Material supplied →

(* ===== verification/DocumentReader.v ===== *)
(** * Documents: building from a tree Reader (src/document/reader.c)

    The builder appends the nodes of an event stream below a container; a BEGIN makes its node the
    container, an END goes back to the parent.  The cursor the builder borrows is passed and returned. *)

From S2P Require Import Prelude Mem Core Format Diagnostic Reader TreeReader Document.

(** The builder without the pointers to its document, its allocator and its cursor. *)
Record tlv_document_builder_t := mk_builder {
  b_document : option Z; b_container : option Z; b_subtree_done : bool; b_source_depth : Z; b_target_depth : Z;
  b_base : Z; b_subtree : bool; b_retain : bool }.

Definition with_container (c : option Z) (b : tlv_document_builder_t) : tlv_document_builder_t :=
  mk_builder b.(b_document) c b.(b_subtree_done) b.(b_source_depth) b.(b_target_depth) b.(b_base) b.(b_subtree) b.(b_retain).
Definition with_subtree_done (b : tlv_document_builder_t) : tlv_document_builder_t :=
  mk_builder b.(b_document) b.(b_container) true b.(b_source_depth) b.(b_target_depth) b.(b_base) b.(b_subtree) b.(b_retain).
Definition with_document (d : option Z) (b : tlv_document_builder_t) : tlv_document_builder_t :=
  mk_builder d b.(b_container) b.(b_subtree_done) b.(b_source_depth) b.(b_target_depth) b.(b_base) b.(b_subtree) b.(b_retain).

Section Operations.
Context `{Platform} `{DocumentLayout}.

(** The diagnostic of a failed append: at the item, in the coordinates of the whole input. *)
Definition append_diagnostic (rc : tlv_result_t) (offset base : Z) (diagnostic : option tlv_reader_diagnostic_t)
  : option tlv_reader_diagnostic_t :=
  match diagnostic with
  | None => None
  | Some _ =>
      let d := mk_diagnostic rc zero_diagnostic.(dg_severity) zero_diagnostic.(dg_location) None None no_context false no_path in
      let d := cell d (tlv_diagnostic_set_location (Some d) TLV_LOCATION_INPUT TLV_LOCATION_POINT offset offset) in
      let l := cell no_location (tlv_location_translate (Some d.(dg_location)) base) in
      Some (mk_reader_diagnostic (with_location l d) (zero_detail TLV_READER_OP_TAG))
  end.

(** Where an element came from. *)
Definition item_location (item : tlv_tree_item_t) : tlv_document_source_location_t :=
  let s := item.(it_source) in
  let h := s.(s_header) in
  let known := h.(r_present) && (h.(r_offset) <=? s.(s_size)) && (h.(r_size) <=? s.(s_size) - h.(r_offset)) in
  mk_source_location item.(it_offset) (if known then h.(r_size) else 0) true known.

Definition append_item (document : Z) (builder : tlv_document_builder_t) (item : tlv_tree_item_t)
  (diagnostic : option tlv_reader_diagnostic_t)
  : M (tlv_result_t * tlv_document_builder_t * option tlv_reader_diagnostic_t) :=
  if item.(it_depth) <? builder.(b_source_depth) then mret (TLV_ERR_INVALID_VALUE, builder, diagnostic)
  else
    let depth := item.(it_depth) - builder.(b_source_depth) in
    if SIZE_MAX - builder.(b_target_depth) <? depth then mret (TLV_ERR_OVERFLOW, builder, diagnostic)
    else
      let '(rc, length) := tlv_size_to_native item.(it_element).(e_value).(v_size) (Some 0) in
      '(rc, diagnostic, created) ←
        (if is_ok rc
         then document_create_node document builder.(b_container) item.(it_element).(e_tag)
                item.(it_element).(e_value).(v_data) (cell 0 length) item.(it_constructed)
                (builder.(b_target_depth) + depth) (usize (builder.(b_base) + item.(it_offset))) diagnostic
         else mret (rc, diagnostic, None));
      match created with
      | Some node =>
          if is_ok rc then
            _ ← (if builder.(b_retain) && negb (is_null item.(it_source).(s_data))
                 then
                   location ← document_node_location (Some node);
                   match location with
                   | Some p => update_node p (with_source_location (item_location item))
                   | None => undefined
                   end
                 else mret tt);
            mret (rc, (if item.(it_constructed) then with_container (Some node) builder else builder), diagnostic)
          else mret (rc, builder, append_diagnostic rc item.(it_offset) builder.(b_base) diagnostic)
      | None => mret (rc, builder, append_diagnostic rc item.(it_offset) builder.(b_base) diagnostic)
      end.

(** A diagnostic of the cursor in the coordinates of the whole input. *)
Definition rebase (rc : tlv_result_t) (base : Z) (diagnostic : option tlv_reader_diagnostic_t)
  : option tlv_reader_diagnostic_t :=
  match diagnostic with
  | None => None
  | Some d =>
      let g := d.(rdg_diagnostic) in
      let l := cell no_location (tlv_location_translate (Some g.(dg_location)) base) in
      Some (mk_reader_diagnostic
              (mk_diagnostic rc g.(dg_severity) l g.(dg_expected) g.(dg_actual) g.(dg_contexts) g.(dg_has_path) g.(dg_path))
              d.(rdg_detail))
  end.

Definition consume_result : Type :=
  tlv_result_t * tlv_document_builder_t * tlv_tree_reader_t * option tlv_reader_diagnostic_t.

Fixpoint consume_loop (fuel : nat) (document : Z) (builder : tlv_document_builder_t) (reader : tlv_tree_reader_t)
  (diagnostic : option tlv_reader_diagnostic_t) : M consume_result :=
  match fuel with
  | O => undefined
  | S fuel =>
      if (if builder.(b_subtree) then builder.(b_subtree_done) else tlv_tree_reader_at_end (Some reader))
      then mret (TLV_OK, builder, reader, diagnostic)
      else
        m ← memory;
        let '(rc, next, event, diagnostic) :=
          tlv_tree_reader_next_event_diag m (Some reader) (Some no_event) diagnostic in
        let reader := cell reader next in
        let event := cell no_event event in
        if negb (is_ok rc) then mret (rc, builder, reader, rebase rc builder.(b_base) diagnostic)
        else if bool_decide (event.(ev_kind) = TLV_TREE_END) then
          match builder.(b_container) with
          | Some container =>
              if event.(ev_skipped) then mret (TLV_ERR_INVALID_VALUE, builder, reader, diagnostic)
              else
                n ← node_at container;
                let builder := with_container n.(n_parent) builder in
                let builder :=
                  if builder.(b_subtree) && (event.(ev_depth) =? builder.(b_source_depth))
                  then with_subtree_done builder else builder in
                consume_loop fuel document builder reader diagnostic
          | None => mret (TLV_ERR_INVALID_VALUE, builder, reader, diagnostic)
          end
        else
          let item := mk_item event.(ev_element) event.(ev_source) event.(ev_depth) event.(ev_offset)
                        (bool_decide (event.(ev_kind) = TLV_TREE_BEGIN)) in
          '(rc, builder, diagnostic) ← append_item document builder item diagnostic;
          if negb (is_ok rc) then mret (rc, builder, reader, diagnostic)
          else consume_loop fuel document builder reader diagnostic
  end.

(** More rounds than the cursor has events. *)
Definition consume_tree (document : Z) (builder : tlv_document_builder_t) (reader : tlv_tree_reader_t)
  (diagnostic : option tlv_reader_diagnostic_t) : M consume_result :=
  consume_loop (Z.to_nat (2 * (reader.(tr_max_elements) - reader.(tr_count)) + reader.(tr_depth)) + 3)
    document builder reader diagnostic.

Definition no_tree_reader : tlv_tree_reader_t :=
  mk_tree (mk_reader None NULL 0 0 0 0) None 0 0 0 0 0 no_frame false false false false.

Definition document_parse_list (document : Z) (parent : option Z) (data : ptr) (size depth base : Z)
  (diagnostic : option tlv_reader_diagnostic_t) : M (tlv_result_t * option tlv_reader_diagnostic_t) :=
  d ← document_at document;
  let max_depth := d.(d_options).(do_max_depth) in
  let max_elements := d.(d_options).(do_max_elements) in
  if negb (size =? 0) && (max_depth <? depth) then mret (TLV_ERR_LIMIT, document_set_offset diagnostic base)
  else
    let capacity := if max_depth <? depth then 0 else max_depth - depth in
    let capacity := if size <? capacity then size else capacity in
    let capacity := if usize (max_elements - d.(d_count)) <? capacity then usize (max_elements - d.(d_count)) else capacity in
    if SIZE_MAX / sizeof_tree_frame <? capacity then mret (TLV_ERR_OUT_OF_MEMORY, diagnostic)
    else
      frames ← (if negb (capacity =? 0) then document_memory_allocate document (capacity * sizeof_tree_frame) else mret None);
      if negb (capacity =? 0) && bool_decide (frames = None) then mret (TLV_ERR_OUT_OF_MEMORY, diagnostic)
      else
        let '(rc, reader) :=
          tlv_tree_reader_init (Some no_tree_reader) data size d.(d_options).(do_format)
            (match frames with Some _ => Some (replicate (Z.to_nat capacity) no_frame) | None => None end)
            capacity capacity (usize (max_elements - d.(d_count))) in
        let builder := mk_builder (Some document) parent false 0 depth base false
                         (bool_decide (parent = None) && d.(d_options).(do_retain)) in
        '(rc, diagnostic) ←
          (if is_ok rc then
             '(rc, _, _, diagnostic) ← consume_tree document builder (cell no_tree_reader reader) diagnostic;
             mret (rc, diagnostic)
           else mret (rc, diagnostic));
        _ ← document_memory_release document (match frames with Some b => Ptr b 0 | None => NULL end);
        mret (rc, diagnostic).

(** [diagnostic->diagnostic.code = rc]. *)
Definition with_reader_code (rc : tlv_result_t) (diagnostic : option tlv_reader_diagnostic_t)
  : option tlv_reader_diagnostic_t :=
  match diagnostic with
  | None => None
  | Some d =>
      let g := d.(rdg_diagnostic) in
      Some (mk_reader_diagnostic
              (mk_diagnostic rc g.(dg_severity) g.(dg_location) g.(dg_expected) g.(dg_actual) g.(dg_contexts)
                 g.(dg_has_path) g.(dg_path)) d.(rdg_detail))
  end.

(** Out-parameters: the document ([*document] starts as NULL) and the diagnostic. *)
Definition tlv_document_parse (data : ptr) (size : Z) (options : option tlv_document_options_t)
  (diagnostic : option tlv_reader_diagnostic_t) : M (tlv_result_t * option Z * option tlv_reader_diagnostic_t) :=
  if is_null data && negb (size =? 0) then mret (TLV_ERR_NULL_ARG, None, diagnostic)
  else
    let diagnostic := tlv_reader_diagnostic_init diagnostic in
    '(rc, created) ← tlv_document_create options;
    match created with
    | Some document =>
        '(rc, diagnostic) ← document_parse_list document None data size 0 0 diagnostic;
        if negb (is_ok rc) then
          _ ← tlv_document_free (Some document);
          mret (rc, None, with_reader_code rc diagnostic)
        else mret (TLV_OK, Some document, diagnostic)
    | None => mret (rc, None, with_reader_code rc diagnostic)
    end.

(** ** The resumable builder *)

(** The builder object is behind the address of its allocation; the allocator is that of the document. *)
Definition builder_handle : Type := Z * (list Z -> Z -> bool) * tlv_document_builder_t.

Definition tlv_document_builder_free (builder : option builder_handle) : M unit :=
  match builder with
  | None => mret tt
  | Some (address, _, b) => _ ← tlv_document_free b.(b_document); release address
  end.

Definition tlv_document_builder_create (options : option tlv_document_options_t) (reader : option tlv_tree_reader_t)
  (root : option tlv_tree_item_t) : M (tlv_result_t * option builder_handle) :=
  match options, reader with
  | Some o, Some r =>
      let format_of (f : option tlv_format_t) := match f with Some f => f.(f_self) | None => NULL end in
      if negb (ptr_eqb (format_of o.(do_format)) (format_of r.(tr_input).(rd_format))) then mret (TLV_ERR_INVALID_ARG, None)
      else if bool_decide (root = None) && negb (r.(tr_count) =? 0) then mret (TLV_ERR_INVALID_STATE, None)
      else if (match root with
               | Some item => negb (ptr_eqb item.(it_source).(s_format) (format_of o.(do_format))) ||
                              (item.(it_source).(s_size) =? 0) ||
                              (SIZE_MAX - item.(it_source).(s_size) <? item.(it_offset))
               | None => false
               end) then mret (TLV_ERR_INVALID_ARG, None)
      else
        '(rc, document) ← tlv_document_create options;
        match document with
        | None => mret (rc, None)
        | Some document =>
            created ← document_memory_allocate document sizeof_builder;
            match created with
            | None => _ ← tlv_document_free (Some document); mret (TLV_ERR_OUT_OF_MEMORY, None)
            | Some address =>
                d ← document_at document;
                match root with
                | None =>
                    mret (TLV_OK, Some (address, d.(d_allocator),
                                        mk_builder (Some document) None false 0 0 0 false o.(do_retain)))
                | Some item =>
                    let builder := mk_builder (Some document) None
                      (negb item.(it_constructed) || (item.(it_element).(e_value).(v_size) =? 0))
                      item.(it_depth) 0 0 true o.(do_retain) in
                    '(rc, builder, _) ← append_item document builder item None;
                    let handle := (address, d.(d_allocator), builder) in
                    if negb (is_ok rc) then _ ← tlv_document_builder_free (Some handle); mret (rc, None)
                    else mret (TLV_OK, Some handle)
                end
            end
        end
  | _, _ => mret (TLV_ERR_NULL_ARG, None)
  end.

(** Out-parameters: the builder, the cursor, the document ([*document] starts as NULL), the diagnostic. *)
Definition tlv_document_builder_consume (builder : option builder_handle) (reader : tlv_tree_reader_t)
  (diagnostic : option tlv_reader_diagnostic_t)
  : M (tlv_result_t * option builder_handle * tlv_tree_reader_t * option Z * option tlv_reader_diagnostic_t) :=
  match builder with
  | None => mret (TLV_ERR_NULL_ARG, None, reader, None, diagnostic)
  | Some (address, grants, b) =>
      match b.(b_document) with
      | None => mret (TLV_ERR_INVALID_STATE, builder, reader, None, diagnostic)
      | Some document =>
          let diagnostic := tlv_reader_diagnostic_init diagnostic in
          '(rc, b, reader, diagnostic) ← consume_tree document b reader diagnostic;
          let diagnostic := if is_ok rc then diagnostic else with_reader_code rc diagnostic in
          if rc_eqb rc TLV_NEED_MORE_DATA then mret (rc, Some (address, grants, b), reader, None, diagnostic)
          else
            published ← (if is_ok rc then mret (Some document) else _ ← tlv_document_free (Some document); mret None);
            mret (rc, Some (address, grants, with_document None b), reader, published, diagnostic)
      end
  end.
End Operations.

What is required → For this exercise, repeat exactly the lines of the data above from the one with "Definition builder_handle : Type" down to the one with "else if (match root with", both end lines included.

Output of the exercise →
Definition builder_handle : Type := Z * (list Z -> Z -> bool) * tlv_document_builder_t.

Definition tlv_document_builder_free (builder : option builder_handle) : M unit :=
  match builder with
  | None => mret tt
  | Some (address, _, b) => _ ← tlv_document_free b.(b_document); release address
  end.

Definition tlv_document_builder_create (options : option tlv_document_options_t) (reader : option tlv_tree_reader_t)
  (root : option tlv_tree_item_t) : M (tlv_result_t * option builder_handle) :=
  match options, reader with
  | Some o, Some r =>
      let format_of (f : option tlv_format_t) := match f with Some f => f.(f_self) | None => NULL end in
      if negb (ptr_eqb (format_of o.(do_format)) (format_of r.(tr_input).(rd_format))) then mret (TLV_ERR_INVALID_ARG, None)
      else if bool_decide (root = None) && negb (r.(tr_count) =? 0) then mret (TLV_ERR_INVALID_STATE, None)
      else if (match root with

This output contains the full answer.